Ahmed Hulusi = Biz Onu yücelik makamına yükselttik!
Ahmet Tekin = Biz onu yüce bir makama yükselttik.
Ahmet Varol = Biz onu yüce bir yere yükselttik.
Ali Bulaç = Biz onu yüce bir mekan (makam)a yükseltmiştik.
Ali Fikri Yavuz = Biz onu yüce bir mevkiye (göklere veya Cennet’e) yükselttik.
Ali Ünal = Biz O’na yüce bir makam verdik ve O’nu yüce bir mekâna yükselttik.
Bayraktar Bayraklı = Onu yüce bir makama yüceltmiştik.
Bekir Sadak = Biz onu yuce bir yere yukselttik.
Celal Yıldırım = Biz onu yüce bir yere yükselttik.
Cemal Külünkoğlu = Ve Biz onu da yüce bir makama yükseltmiştik.
Diyanet İşleri (eski) = Biz onu yüce bir yere yükselttik.
Diyanet Vakfi = Onu üstün bir makama yücelttik.
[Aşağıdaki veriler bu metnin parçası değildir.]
(** The join calls of a LAN round. *)
Lemma retryJoinIter_joins {W} {C : Cluster W} (cfg : Config)
  (addrs : list string) (disco : string) (attempt : Z) (w : W) :
  let cands := lanCandidates addrs disco w in
  let r := retryJoinIter cfg addrs disco attempt w in
  (forall l, In (CallJoinLAN l) (events r) -> l = cands /\ cands <> [])
  /\ (cands <> [] ->
      In (CallJoinLAN cands) (events r) /\ count isJoinLAN (events r) = 1%nat)
  /\ (cands = [] -> count isJoin (events r) = 0%nat).
Proof.
  cbv zeta.
  destruct (discovered_resolution disco w) as (_ & D & _).
  apply discovery_counts in D as (Dc & Dj & DjL & Din).
  destruct (retryJoinIter_anatomy cfg addrs disco attempt w)
    as [(E & ->) | [(E & J & ->) | (E & J & ->)]];
    rewrite ?events_after.
  - destruct (failed_lan_events cfg (lanErr addrs disco w) attempt
                (snd (resolution disco w))) as (_ & FL & FJ & _ & Fin).
    split; [|split].
    + intros l Hin. apply in_app_or in Hin as [Hin|Hin];
        [now apply Din in Hin | now apply Fin in Hin].
    + congruence.
    + intros _. rewrite count_app, Dj, FJ. reflexivity.
  - rewrite events_pair. split; [|split].
    + intros l Hin. apply in_app_or in Hin as [Hin|[Hin|[Hin|[]]]];
        [now apply Din in Hin | | discriminate Hin].
      injection Hin as <-. split; [reflexivity | exact E].
    + intros _. split.
      * apply in_or_app. right. now left.
      * rewrite count_app, DjL. reflexivity.
    + congruence.
  - destruct (failed_lan_events cfg (lanErr addrs disco w) attempt
                (snd (JoinLAN (lanCandidates addrs disco w)
                        (snd (resolution disco w)))))
      as (_ & FL & FJ & _ & Fin).
    split; [|split].
    + intros l Hin. apply in_app_or in Hin as [Hin|Hin];
        [|now apply Fin in Hin].
      apply in_app_or in Hin as [Hin|[Hin|[]]]; [now apply Din in Hin|].
      injection Hin as <-. split; [reflexivity | exact E].
    + intros _. split.
      * apply in_or_app. left. apply in_or_app. right. now left.
      * rewrite !count_app, DjL, FL. reflexivity.
    + congruence.
Qed.

Lemma retryJoinIter_failed {W} {C : Cluster W} (cfg : Config)
  (addrs : list string) (disco : string) (attempt : Z) (w : W) :
  lanFails addrs disco w ->
  FailedRound (RetryMaxAttempts cfg) (RetryInterval cfg) lanExhausted lanWarning
    (lanErr addrs disco w) attempt (retryJoinIter cfg addrs disco attempt w).
Proof.
  intros Hf.
  destruct (discovered_resolution disco w) as (_ & D & _).
  apply isDiscovery_quiet in D as [Q _].
  destruct (retryJoinIter_anatomy cfg addrs disco attempt w)
    as [(E & ->) | [(E & J & ->) | (E & J & ->)]].
  - now apply failed_round.
  - destruct Hf as [Hf|Hf]; contradiction.
  - apply failed_round. apply Forall_app. split; [exact Q | repeat constructor].
Qed.

Lemma retryJoinIter_succeeded {W} {C : Cluster W} (cfg : Config)
  (addrs : list string) (disco : string) (attempt : Z) (w : W) :
  let r := retryJoinIter cfg addrs disco attempt w in
  lanCandidates addrs disco w <> [] ->
  lanJoinError addrs disco w = None ->
  value r = Return
  /\ count isChanSend (events r) = 0%nat
  /\ count isJoinCompleted (events r) = 1%nat
  /\ count isSleep (events r) = 0%nat.
Proof.
  cbv zeta. intros Hc Hj.
  destruct (discovered_resolution disco w) as (_ & D & _).
  apply discovery_counts in D as ([Ds Dw Dx Dc] & _).
  destruct (retryJoinIter_anatomy cfg addrs disco attempt w)
    as [(E & ->) | [(E & J & ->) | (E & J & ->)]]; try contradiction.
  rewrite events_pair, !count_app, Dx, Dc, Ds. repeat split.
Qed.

Lemma retryJoinIter_returns {W} {C : Cluster W} (cfg : Config)
  (addrs : list string) (disco : string) (attempt : Z) (w : W) :
  value (retryJoinIter cfg addrs disco attempt w) = Return ->
  (lanCandidates addrs disco w <> [] /\ lanJoinError addrs disco w = None)
  \/ (RetryMaxAttempts cfg > 0 /\ incr attempt > RetryMaxAttempts cfg).
Proof.
  intros Hr.
  destruct (retryJoinIter_anatomy cfg addrs disco attempt w)
    as [(E & _) | [(E & J & _) | (E & J & _)]].
  - right.
    destruct (retryJoinIter_failed cfg addrs disco attempt w) as (Hv & _);
      [now left | now apply Hv].
  - left. now split.
  - right.
    destruct (retryJoinIter_failed cfg addrs disco attempt w) as (Hv & _);
      [now right | now apply Hv].
Qed.
(** C3, as amended.  The replacement pass gives a product a new image only
    if its image, stripped of surrounding white space, equals the
    placeholder, and its name, stripped and lower-cased, is the stripped
    lower-cased form of a name of the given set (no such condition when the
    pass is not restricted to a batch); the new image is then the non-empty
    URL the matcher finds for the stripped name.  A product whose stripped
    image is not the placeholder is left as it is.  Running the pass again
    on its own result changes nothing, and so does running the pass over all
    products a second time. *)
Theorem replace_images_only_placeholders (w : World) (names : option (list string))
    (ps : list JSON) :
  let ps' := (_replace_dummy_images_for_batch dummy w ps names).1 in
  length ps' = length ps
  /\ (forall i p p', ps !! i = Some p -> ps' !! i = Some p' ->
        p' = p
        \/ (strip (get_str p "image") = dummy
            /\ strip (get_str p "name") <> EmptyString
            /\ (forall ns, names = Some ns ->
                  exists n, n ∈ ns
                            /\ lower (strip n) = lower (strip (get_str p "name")))
            /\ exists url,
                 url <> EmptyString
                 /\ _match_url_for_name (base_to_url_of (parse_s3_links_file w))
                      (strip (get_str p "name")) = Some url
                 /\ p' = set_str p "image" url))
  /\ (forall i p, ps !! i = Some p -> strip (get_str p "image") <> dummy ->
        ps' !! i = Some p)
  /\ (_replace_dummy_images_for_batch dummy w ps' names).1 = ps'
  /\ (forall input_filename,
        replace_images_from_links_all dummy input_filename
          (replace_images_from_links_all dummy input_filename w)
        = replace_images_from_links_all dummy input_filename w)
  /\ (forall input_filename p0 rest key,
        load_products w input_filename = (p0 :: rest, key) ->
        load_products (replace_images_from_links_all dummy input_filename w) input_filename
        = ((_replace_dummy_images_for_batch dummy w (p0 :: rest) None).1, key)).
Proof.
  intros ps'.
  assert (Hcases : forall i p p', ps !! i = Some p -> ps' !! i = Some p' ->
            p' = p
            \/ (strip (get_str p "image") = dummy
                /\ strip (get_str p "name") <> EmptyString
                /\ (forall ns, names = Some ns ->
                      exists n, n ∈ ns
                                /\ lower (strip n) = lower (strip (get_str p "name")))
                /\ exists url,
                     url <> EmptyString
                     /\ _match_url_for_name (base_to_url_of (parse_s3_links_file w))
                          (strip (get_str p "name")) = Some url
                     /\ p' = set_str p "image" url)).
  { intros i p p' Hp Hp'. subst ps'.
    destruct (replace_batch_fmap w ps names) as [Hsame|Hmap].
    - rewrite Hsame in Hp'. left. congruence.
    - rewrite Hmap, list_lookup_fmap, Hp in Hp'. simpl in Hp'. injection Hp' as <-.
      destruct (replace_dummy_image_cases
                  ((fun names => list_to_set ((fun n => lower (strip n)) <$> names)) <$> names)
                  (base_to_url_of (parse_s3_links_file w)) p)
        as [Hsame|(Himage & Hname & Hbatch & url & Hurl & Hmatch & Hset)].
      + left. rewrite Hsame. reflexivity.
      + right. split_and!; [exact Himage | exact Hname | |].
        * intros ns ->. specialize (Hbatch _ eq_refl).
          apply elem_of_list_to_set, list_elem_of_fmap in Hbatch as (n & Hn & Hin).
          exists n. split; [exact Hin | symmetry; exact Hn].
        * exists url. split_and!; [exact Hurl | exact Hmatch |]. rewrite Hset. reflexivity. }
  split_and!.
  - subst ps'. destruct (replace_batch_fmap w ps names) as [->| ->];
      [reflexivity | apply length_fmap].
  - exact Hcases.
  - intros i p Hp Himage.
    assert (is_Some (ps' !! i)) as [p' Hp'].
    { apply lookup_lt_is_Some. subst ps'.
      destruct (replace_batch_fmap w ps names) as [->| ->];
        rewrite ?length_fmap; eapply lookup_lt_Some; exact Hp. }
    destruct (Hcases i p p' Hp Hp') as [->|(Hdummy & _)]; [exact Hp'|contradiction].
  - subst ps'. unfold _replace_dummy_images_for_batch.
    destruct (parse_s3_links_file w) as [|l ls]; [reflexivity|]. apply replace_loop_idem.
  - intros input_filename. apply replace_images_from_links_all_idem.
  - intros input_filename p0 rest key. apply replace_images_from_links_all_products.
Qed.
Definition fopp (a : pyfloat) : pyfloat :=
  match a with
  | Fin r => Fin (- r)
  | PInf => NInf
  | NInf => PInf
  | NaN => NaN
  end.

Definition fadd (a b : pyfloat) : pyfloat :=
  match a, b with
  | Fin r, Fin s => Fin (r + s)
  | NaN, _ | _, NaN => NaN
  | PInf, NInf | NInf, PInf => NaN
  | PInf, _ | _, PInf => PInf
  | NInf, _ | _, NInf => NInf
  end.

Definition fsub (a b : pyfloat) : pyfloat := fadd a (fopp b).

Definition fmul (a b : pyfloat) : pyfloat :=
  match a, b with
  | Fin r, Fin s => Fin (r * s)
  | NaN, _ | _, NaN => NaN
  | Fin r, PInf | PInf, Fin r => inf_of (Rsign r)
  | Fin r, NInf | NInf, Fin r => inf_of (CompOpp (Rsign r))
  | PInf, PInf | NInf, NInf => PInf
  | PInf, NInf | NInf, PInf => NInf
  end.

Definition fdiv (a b : pyfloat) : pyfloat :=
  match a, b with
  | Fin r, Fin s => if Req_dec_T s 0 then inf_of (Rsign r) else Fin (r / s)
  | NaN, _ | _, NaN => NaN
  | Fin _, (PInf | NInf) => Fin 0
  | PInf, Fin s => match Rsign s with Lt => NInf | _ => PInf end
  | NInf, Fin s => match Rsign s with Lt => PInf | _ => NInf end
  | (PInf | NInf), (PInf | NInf) => NaN
  end.

(** [a <= b]; every comparison with NaN is false. *)
Definition fle (a b : pyfloat) : bool :=
  match a, b with
  | Fin r, Fin s => if Rle_dec r s then true else false
  | NaN, _ | _, NaN => false
  | NInf, _ | _, PInf => true
  | _, _ => false
  end.

(** [a > b]. *)
Definition fgt (a b : pyfloat) : bool :=
  match a, b with
  | Fin r, Fin s => if Rlt_dec s r then true else false
  | NaN, _ | _, NaN => false
  | PInf, PInf | NInf, NInf => false
  | PInf, _ | _, NInf => true
  | _, _ => false
  end.

(** [a != b]; NaN differs from everything, itself included. *)
Definition fne (a b : pyfloat) : bool :=
  match a, b with
  | Fin r, Fin s => if Req_dec_T r s then false else true
  | PInf, PInf | NInf, NInf => false
  | _, _ => true
  end.

Notation "a + b" := (fadd a b) : float_scope.
Notation "a - b" := (fsub a b) : float_scope.
Notation "a * b" := (fmul a b) : float_scope.
Notation "a / b" := (fdiv a b) : float_scope.
Notation "- a" := (fopp a) : float_scope.
Notation "a <=? b" := (fle a b) : float_scope.
Notation "a >? b" := (fgt a b) : float_scope.
Notation "a !=? b" := (fne a b) (at level 70) : float_scope.

(** [a ** 2]. *)
Definition fsqr (a : pyfloat) : pyfloat := (a * a)%fl.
Edip Yüksel = Onu yüce bir makama yükselttik.
Elmalılı Hamdi Yazır = Ve biz onu yüksek bir mekâna ref'ettik
Elmalılı (sadeleştirilmiş) = Ve Biz onu yüce bir yere yükselttik.
Elmalılı (sadeleştirilmiş-2) = Biz onu yüce bir yere yükselttik.
Gültekin Onan = Biz onu yüce bir mekan (makam)a yükseltmiştik.
Harun Yıldırım = Biz onu yüce bir mekâna yükselttik.
Hasan Basri Çantay = Biz onu pek yüce bir yere yükseltdik.
Hayrat Neşriyat = Ve (biz) onu yüce bir makama yükselttik.
İbni Kesir = Onu yüce bir yere yükselttik.
Kadri Çelik = Biz onu yüce bir konuma yükseltmiştik.
Muhammed Esed = Ve Biz o'nu da yüce bir konuma yükseltmiştik.
Mustafa İslamoğlu = Ve biz ona da yüce bir konum bahşetmiştik.
Ömer Nasuhi Bilmen = Ve onu yüksek bir makama kaldırdık.
Ömer Öngüt = Biz onu yüce bir yere yükseltmiştik.
Şaban Piriş = Biz onu üstün bir mevkiye yükseltmiştik.
Sadık Türkmen = Biz de onu yüksekçe bir yere çıkardık.
Seyyid Kutub = Onu yüce bir konuma çıkarmıştık.
Suat Yıldırım = Biz onu üstün bir makama yücelttik.
Süleyman Ateş = Onu yüce bir yere yükseltmiştik.
Tefhim-ul Kuran = Biz onu yüce bir mekân (makam) a yükseltmiştik.
Ümit Şimşek = Biz O'nu, pek yüce bir konuma yükseltmiştik.
Yaşar Nuri Öztürk = Onu yüce bir mekâna yükselttik.
İskender Ali Mihr = Ve onu, yüce bir mekâna (makama, cennete) yükselttik.
İlyas Yorulmaz = İdris’i çok yüce makamlara yükselttik.